Signed-off-by: Kuniyuki Iwashima <kuniyu@...gle.com>
---
net/mpls/af_mpls.c | 63 +++++++++++++++++++++++++++++++--------------
net/mpls/internal.h | 1 +
2 files changed, 45 insertions(+), 19 deletions(-)

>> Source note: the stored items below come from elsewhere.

Lemma remove_handler_undoes_add_witness :
  exists self',
    add_handler true "u"
      (mk_Wryte "svc" None true [] (mk_logger 10 [1%nat])
         [(1%nat, mk_handler (Some "a") None)])
      2 (Some "b") "json" "error"
    = Return ("b", self')
    /\ logger_handlers (wryte_logger (remove_handler self' "b")) = [1%nat]
    /\ logger_level (wryte_logger (remove_handler self' "b")) = 40%Z.
Proof.
  eexists. split; [vm_compute; reflexivity|].
  destruct (remove_handler_undoes_add true "u"
              (mk_Wryte "svc" None true [] (mk_logger 10 [1%nat])
                 [(1%nat, mk_handler (Some "a") None)])
              _ 2 (Some "b") "json" "error" "b"
              ltac:(cbn; repeat (constructor; [cbn; intuition discriminate|]);
                    constructor)
              ltac:(cbn; intros [H|[]]; discriminate H)
              eq_refl
              ltac:(vm_compute; reflexivity)) as [Hh Hl].
  split; [exact Hh|].
  vm_compute. reflexivity.
Defined.

(** ** Building the facade *)

(** X16.  The constructor on the logger of its name, with a new stream
    handler object: with [bare] it adds nothing; without, for a known
    level and either [jsonify] or colorama imported, it adds one handler,
    [_json] or [_console], after those the logger had and sets the level
    of the logger; for an unknown level it raises WryteError; for a known
    level without [jsonify] and without colorama it raises NameError. *)
Theorem Wryte_init_outcomes (COLORAMA : bool) (lg : logger) (objects : handler_store)
    (module_name gethostname : string) (pid : Z) (stream_handler : addr)
    (name hostname : option string) (level : string) (pretty : option bool)
    (jsonify color : bool) :
  ~ In stream_handler (logger_handlers lg) ->
  (exists self,
      Wryte_init COLORAMA lg objects module_name gethostname pid stream_handler
                 name hostname level pretty true jsonify color = Return self
      /\ wryte_logger self = lg)
  /\ (dict_has LEVEL_CONVERSION (lower level) = false ->
      Wryte_init COLORAMA lg objects module_name gethostname pid stream_handler
                 name hostname level pretty false jsonify color = Raise WryteError)
  /\ (dict_has LEVEL_CONVERSION (lower level) = true ->
      jsonify = false -> COLORAMA = false ->
      Wryte_init COLORAMA lg objects module_name gethostname pid stream_handler
                 name hostname level pretty false jsonify color = Raise NameError)
  /\ (dict_has LEVEL_CONVERSION (lower level) = true ->
      jsonify = true \/ COLORAMA = true ->
      exists self,
        Wryte_init COLORAMA lg objects module_name gethostname pid stream_handler
                   name hostname level pretty false jsonify color = Return self
        /\ list_handlers self
           = (map (fun a => handler_name (store_get objects a)) (logger_handlers lg)
                ++ [Some (if jsonify then "_json" else "_console")])%list
        /\ dict_get LEVEL_CONVERSION (lower level)
           = Some (logger_level (wryte_logger self))
        /\ wryte_log_base self = _get_base name hostname gethostname pid).
Proof.
  intros Hnin. split; [eexists; split; reflexivity|].
  unfold Wryte_init. cbv zeta.
  split; [|split].
  - intros Hl. destruct jsonify; rewrite add_handler_cases; cbn [wryte_logger];
      rewrite Hl; reflexivity.
  - intros Hl -> ->. rewrite add_handler_cases, Hl. reflexivity.
  - intros Hl Hok.
    assert (Hcases : exists numeric fmt n,
               dict_get LEVEL_CONVERSION (lower level) = Some numeric
               /\ n = (if jsonify then "_json" else "_console")
               /\ (if jsonify
                   then add_handler COLORAMA ""
                          (mk_Wryte (match name with
                                     | Some (String _ _ as n0) => n0
                                     | _ => module_name
                                     end) pretty color
                             (_get_base name hostname gethostname pid) lg objects)
                          stream_handler (Some "_json") "json" level
                   else add_handler COLORAMA ""
                          (mk_Wryte (match name with
                                     | Some (String _ _ as n0) => n0
                                     | _ => module_name
                                     end) pretty color
                             (_get_base name hostname gethostname pid) lg objects)
                          stream_handler (Some "_console") "console" level)
                  = Return (n, mk_Wryte (match name with
                                         | Some (String _ _ as n0) => n0
                                         | _ => module_name
                                         end) pretty color
                                (_get_base name hostname gethostname pid)
                                (Logger_addHandler (Logger_setLevel lg numeric)
                                                   stream_handler)
                                (store_set objects stream_handler
                                   (mk_handler (Some n) (Some fmt))))).
    { unfold dict_has in Hl.
      destruct (dict_get LEVEL_CONVERSION (lower level)) as [numeric|] eqn:Hn;
        [|discriminate Hl].
      exists numeric.
      destruct jsonify.
      - eexists. eexists. split; [reflexivity|]. split; [reflexivity|].
        rewrite add_handler_cases. unfold dict_has. rewrite Hn. reflexivity.
      - destruct Hok as [Hj| ->]; [discriminate Hj|].
        eexists. eexists. split; [reflexivity|]. split; [reflexivity|].
        rewrite add_handler_cases. unfold dict_has. rewrite Hn. reflexivity. }
    destruct Hcases as [numeric [fmt [n [Hn [Hname Hadd]]]]].
    match type of Hadd with
    | ?lhs = _ =>
        match goal with
        | |- context [bind ?m _] => replace m with lhs by (destruct jsonify; reflexivity)
        end
    end.
    rewrite Hadd. cbn [bind snd].
    eexists. split; [reflexivity|].
    cbn [wryte_logger wryte_log_base]. split; [|split; [|reflexivity]].
    + unfold list_handlers. cbn [wryte_logger wryte_handlers].
      unfold Logger_addHandler, Logger_setLevel. cbn [logger_handlers logger_level].
      destruct (mem_addr stream_handler (logger_handlers lg)) eqn:Hm;
        [apply mem_addr_In in Hm; contradiction|].
      cbn [logger_handlers]. rewrite map_app. cbn [map].
      rewrite store_get_set_same, (map_names_other _ _ _ _ Hnin), Hname. reflexivity.
    + rewrite Logger_addHandler_level. rewrite Hn. reflexivity.
Qed.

diff --git a/net/mpls/af_mpls.c b/net/mpls/af_mpls.c
index e3533d85d372..e7be87466809 100644
--- a/net/mpls/af_mpls.c
+++ b/net/mpls/af_mpls.c
@@ -530,10 +530,23 @@ static struct mpls_route *mpls_rt_alloc(u8 num_nh, u8 max_alen, u8 max_labels)
return rt;
}
+static void mpls_rt_free_rcu(struct rcu_head *head)
+{
+ struct mpls_route *rt;
+
+ rt = container_of(head, struct mpls_route, rt_rcu);
+
+ change_nexthops(rt) {
+ netdev_put(nh->nh_dev, &nh->nh_dev_tracker);
+ } endfor_nexthops(rt);
+
+ kfree(rt);
+}
+
static void mpls_rt_free(struct mpls_route *rt)
{
if (rt)
- kfree_rcu(rt, rt_rcu);
+ call_rcu(&rt->rt_rcu, mpls_rt_free_rcu);
}
static void mpls_notify_route(struct net *net, unsigned index,
@@ -587,6 +600,7 @@ static unsigned find_free_label(struct net *net)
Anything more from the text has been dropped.